Every record needs to be set down again without a single difference.

++++ EXERCISE MATERIALS ++++

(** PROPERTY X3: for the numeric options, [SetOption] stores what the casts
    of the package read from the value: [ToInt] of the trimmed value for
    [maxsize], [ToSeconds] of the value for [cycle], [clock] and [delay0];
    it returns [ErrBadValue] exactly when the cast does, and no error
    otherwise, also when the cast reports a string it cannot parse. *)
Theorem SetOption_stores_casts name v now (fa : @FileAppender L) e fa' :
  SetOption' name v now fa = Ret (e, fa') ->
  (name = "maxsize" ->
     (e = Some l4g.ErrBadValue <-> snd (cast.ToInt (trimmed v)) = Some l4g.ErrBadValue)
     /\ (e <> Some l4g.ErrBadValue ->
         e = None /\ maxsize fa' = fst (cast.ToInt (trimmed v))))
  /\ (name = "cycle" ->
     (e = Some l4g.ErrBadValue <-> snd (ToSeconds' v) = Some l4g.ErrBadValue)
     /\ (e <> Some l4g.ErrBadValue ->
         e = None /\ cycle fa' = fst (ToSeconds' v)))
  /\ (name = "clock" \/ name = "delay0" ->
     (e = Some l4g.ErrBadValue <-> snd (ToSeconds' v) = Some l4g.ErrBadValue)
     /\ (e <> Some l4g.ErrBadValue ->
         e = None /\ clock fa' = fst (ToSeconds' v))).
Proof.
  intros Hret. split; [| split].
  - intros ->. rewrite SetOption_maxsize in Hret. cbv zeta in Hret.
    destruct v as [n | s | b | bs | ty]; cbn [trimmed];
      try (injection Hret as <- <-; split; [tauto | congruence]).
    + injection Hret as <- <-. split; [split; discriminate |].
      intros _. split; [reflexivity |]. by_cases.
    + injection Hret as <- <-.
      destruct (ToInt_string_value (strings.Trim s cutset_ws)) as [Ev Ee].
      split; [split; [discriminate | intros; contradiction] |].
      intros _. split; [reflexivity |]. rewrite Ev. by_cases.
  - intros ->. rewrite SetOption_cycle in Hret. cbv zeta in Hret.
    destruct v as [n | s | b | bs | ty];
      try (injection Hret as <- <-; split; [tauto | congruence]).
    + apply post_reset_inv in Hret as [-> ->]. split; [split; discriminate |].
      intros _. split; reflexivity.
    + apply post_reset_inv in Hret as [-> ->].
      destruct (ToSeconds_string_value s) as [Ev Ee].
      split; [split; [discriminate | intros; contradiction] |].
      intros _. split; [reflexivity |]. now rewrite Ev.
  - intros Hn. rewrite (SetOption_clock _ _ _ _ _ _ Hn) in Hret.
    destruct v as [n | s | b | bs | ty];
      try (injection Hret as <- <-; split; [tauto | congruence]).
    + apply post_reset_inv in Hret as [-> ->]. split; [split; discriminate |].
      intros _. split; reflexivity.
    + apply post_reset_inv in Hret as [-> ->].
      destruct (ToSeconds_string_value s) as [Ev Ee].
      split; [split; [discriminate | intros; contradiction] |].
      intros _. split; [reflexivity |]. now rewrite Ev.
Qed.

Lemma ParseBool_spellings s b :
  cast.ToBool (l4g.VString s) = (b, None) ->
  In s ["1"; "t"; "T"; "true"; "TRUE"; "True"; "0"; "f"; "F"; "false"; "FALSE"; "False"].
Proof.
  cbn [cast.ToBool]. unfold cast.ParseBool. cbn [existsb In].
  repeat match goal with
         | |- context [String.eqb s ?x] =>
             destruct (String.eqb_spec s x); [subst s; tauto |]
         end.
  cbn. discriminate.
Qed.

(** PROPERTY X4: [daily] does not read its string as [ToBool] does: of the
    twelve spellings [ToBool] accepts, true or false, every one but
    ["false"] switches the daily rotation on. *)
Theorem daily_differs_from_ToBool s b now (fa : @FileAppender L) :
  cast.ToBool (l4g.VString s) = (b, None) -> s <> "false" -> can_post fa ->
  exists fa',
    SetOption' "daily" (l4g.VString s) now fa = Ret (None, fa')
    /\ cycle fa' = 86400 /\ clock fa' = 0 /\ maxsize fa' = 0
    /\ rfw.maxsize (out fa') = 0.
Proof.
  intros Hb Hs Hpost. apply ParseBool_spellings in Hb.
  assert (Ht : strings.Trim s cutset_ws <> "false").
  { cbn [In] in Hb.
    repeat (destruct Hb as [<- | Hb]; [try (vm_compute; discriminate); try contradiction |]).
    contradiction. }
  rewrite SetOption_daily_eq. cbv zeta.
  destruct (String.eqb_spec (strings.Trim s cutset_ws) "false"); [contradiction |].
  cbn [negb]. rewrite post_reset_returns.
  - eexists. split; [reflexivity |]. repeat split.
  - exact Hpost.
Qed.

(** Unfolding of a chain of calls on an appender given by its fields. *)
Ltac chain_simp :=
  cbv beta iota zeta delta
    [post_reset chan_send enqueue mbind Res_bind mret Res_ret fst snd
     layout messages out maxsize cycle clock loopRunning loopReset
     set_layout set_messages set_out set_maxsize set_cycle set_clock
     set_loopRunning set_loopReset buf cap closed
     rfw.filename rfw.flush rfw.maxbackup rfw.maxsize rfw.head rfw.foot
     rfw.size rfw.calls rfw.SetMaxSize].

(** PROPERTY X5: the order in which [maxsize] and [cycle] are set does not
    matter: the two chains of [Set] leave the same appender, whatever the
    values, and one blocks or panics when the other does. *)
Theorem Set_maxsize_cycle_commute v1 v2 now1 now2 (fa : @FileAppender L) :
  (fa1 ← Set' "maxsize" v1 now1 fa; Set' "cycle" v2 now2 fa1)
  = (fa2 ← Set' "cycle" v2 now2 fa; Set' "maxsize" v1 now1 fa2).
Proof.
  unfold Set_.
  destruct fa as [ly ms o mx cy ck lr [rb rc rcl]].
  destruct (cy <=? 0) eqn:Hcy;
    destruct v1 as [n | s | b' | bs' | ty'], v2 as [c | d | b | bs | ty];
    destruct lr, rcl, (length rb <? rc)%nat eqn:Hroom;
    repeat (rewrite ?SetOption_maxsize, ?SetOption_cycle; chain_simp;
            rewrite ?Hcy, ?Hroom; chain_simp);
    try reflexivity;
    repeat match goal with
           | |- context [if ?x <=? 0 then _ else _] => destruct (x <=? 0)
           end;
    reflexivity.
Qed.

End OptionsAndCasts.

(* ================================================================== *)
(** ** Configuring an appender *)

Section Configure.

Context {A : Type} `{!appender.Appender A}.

++++

(ANSWER TO THIS TASK)
(** PROPERTY X3: for the numeric options, [SetOption] stores what the casts
    of the package read from the value: [ToInt] of the trimmed value for
    [maxsize], [ToSeconds] of the value for [cycle], [clock] and [delay0];
    it returns [ErrBadValue] exactly when the cast does, and no error
    otherwise, also when the cast reports a string it cannot parse. *)
Theorem SetOption_stores_casts name v now (fa : @FileAppender L) e fa' :
  SetOption' name v now fa = Ret (e, fa') ->
  (name = "maxsize" ->
     (e = Some l4g.ErrBadValue <-> snd (cast.ToInt (trimmed v)) = Some l4g.ErrBadValue)
     /\ (e <> Some l4g.ErrBadValue ->
         e = None /\ maxsize fa' = fst (cast.ToInt (trimmed v))))
  /\ (name = "cycle" ->
     (e = Some l4g.ErrBadValue <-> snd (ToSeconds' v) = Some l4g.ErrBadValue)
     /\ (e <> Some l4g.ErrBadValue ->
         e = None /\ cycle fa' = fst (ToSeconds' v)))
  /\ (name = "clock" \/ name = "delay0" ->
     (e = Some l4g.ErrBadValue <-> snd (ToSeconds' v) = Some l4g.ErrBadValue)
     /\ (e <> Some l4g.ErrBadValue ->
         e = None /\ clock fa' = fst (ToSeconds' v))).
Proof.
  intros Hret. split; [| split].
  - intros ->. rewrite SetOption_maxsize in Hret. cbv zeta in Hret.
    destruct v as [n | s | b | bs | ty]; cbn [trimmed];
      try (injection Hret as <- <-; split; [tauto | congruence]).
    + injection Hret as <- <-. split; [split; discriminate |].
      intros _. split; [reflexivity |]. by_cases.
    + injection Hret as <- <-.
      destruct (ToInt_string_value (strings.Trim s cutset_ws)) as [Ev Ee].
      split; [split; [discriminate | intros; contradiction] |].
      intros _. split; [reflexivity |]. rewrite Ev. by_cases.
  - intros ->. rewrite SetOption_cycle in Hret. cbv zeta in Hret.
    destruct v as [n | s | b | bs | ty];
      try (injection Hret as <- <-; split; [tauto | congruence]).
    + apply post_reset_inv in Hret as [-> ->]. split; [split; discriminate |].
      intros _. split; reflexivity.
    + apply post_reset_inv in Hret as [-> ->].
      destruct (ToSeconds_string_value s) as [Ev Ee].
      split; [split; [discriminate | intros; contradiction] |].
      intros _. split; [reflexivity |]. now rewrite Ev.
  - intros Hn. rewrite (SetOption_clock _ _ _ _ _ _ Hn) in Hret.
    destruct v as [n | s | b | bs | ty];
      try (injection Hret as <- <-; split; [tauto | congruence]).
    + apply post_reset_inv in Hret as [-> ->]. split; [split; discriminate |].
      intros _. split; reflexivity.
    + apply post_reset_inv in Hret as [-> ->].
      destruct (ToSeconds_string_value s) as [Ev Ee].
      split; [split; [discriminate | intros; contradiction] |].
      intros _. split; [reflexivity |]. now rewrite Ev.
Qed.

Lemma ParseBool_spellings s b :
  cast.ToBool (l4g.VString s) = (b, None) ->
  In s ["1"; "t"; "T"; "true"; "TRUE"; "True"; "0"; "f"; "F"; "false"; "FALSE"; "False"].
Proof.
  cbn [cast.ToBool]. unfold cast.ParseBool. cbn [existsb In].
  repeat match goal with
         | |- context [String.eqb s ?x] =>
             destruct (String.eqb_spec s x); [subst s; tauto |]
         end.
  cbn. discriminate.
Qed.

(** PROPERTY X4: [daily] does not read its string as [ToBool] does: of the
    twelve spellings [ToBool] accepts, true or false, every one but
    ["false"] switches the daily rotation on. *)
Theorem daily_differs_from_ToBool s b now (fa : @FileAppender L) :
  cast.ToBool (l4g.VString s) = (b, None) -> s <> "false" -> can_post fa ->
  exists fa',
    SetOption' "daily" (l4g.VString s) now fa = Ret (None, fa')
    /\ cycle fa' = 86400 /\ clock fa' = 0 /\ maxsize fa' = 0
    /\ rfw.maxsize (out fa') = 0.
Proof.
  intros Hb Hs Hpost. apply ParseBool_spellings in Hb.
  assert (Ht : strings.Trim s cutset_ws <> "false").
  { cbn [In] in Hb.
    repeat (destruct Hb as [<- | Hb]; [try (vm_compute; discriminate); try contradiction |]).
    contradiction. }
  rewrite SetOption_daily_eq. cbv zeta.
  destruct (String.eqb_spec (strings.Trim s cutset_ws) "false"); [contradiction |].
  cbn [negb]. rewrite post_reset_returns.
  - eexists. split; [reflexivity |]. repeat split.
  - exact Hpost.
Qed.

(** Unfolding of a chain of calls on an appender given by its fields. *)
Ltac chain_simp :=
  cbv beta iota zeta delta
    [post_reset chan_send enqueue mbind Res_bind mret Res_ret fst snd
     layout messages out maxsize cycle clock loopRunning loopReset
     set_layout set_messages set_out set_maxsize set_cycle set_clock
     set_loopRunning set_loopReset buf cap closed
     rfw.filename rfw.flush rfw.maxbackup rfw.maxsize rfw.head rfw.foot
     rfw.size rfw.calls rfw.SetMaxSize].

(** PROPERTY X5: the order in which [maxsize] and [cycle] are set does not
    matter: the two chains of [Set] leave the same appender, whatever the
    values, and one blocks or panics when the other does. *)
Theorem Set_maxsize_cycle_commute v1 v2 now1 now2 (fa : @FileAppender L) :
  (fa1 ← Set' "maxsize" v1 now1 fa; Set' "cycle" v2 now2 fa1)
  = (fa2 ← Set' "cycle" v2 now2 fa; Set' "maxsize" v1 now1 fa2).
Proof.
  unfold Set_.
  destruct fa as [ly ms o mx cy ck lr [rb rc rcl]].
  destruct (cy <=? 0) eqn:Hcy;
    destruct v1 as [n | s | b' | bs' | ty'], v2 as [c | d | b | bs | ty];
    destruct lr, rcl, (length rb <? rc)%nat eqn:Hroom;
    repeat (rewrite ?SetOption_maxsize, ?SetOption_cycle; chain_simp;
            rewrite ?Hcy, ?Hroom; chain_simp);
    try reflexivity;
    repeat match goal with
           | |- context [if ?x <=? 0 then _ else _] => destruct (x <=? 0)
           end;
    reflexivity.
Qed.

End OptionsAndCasts.

(* ================================================================== *)
(** ** Configuring an appender *)

Section Configure.

Context {A : Type} `{!appender.Appender A}.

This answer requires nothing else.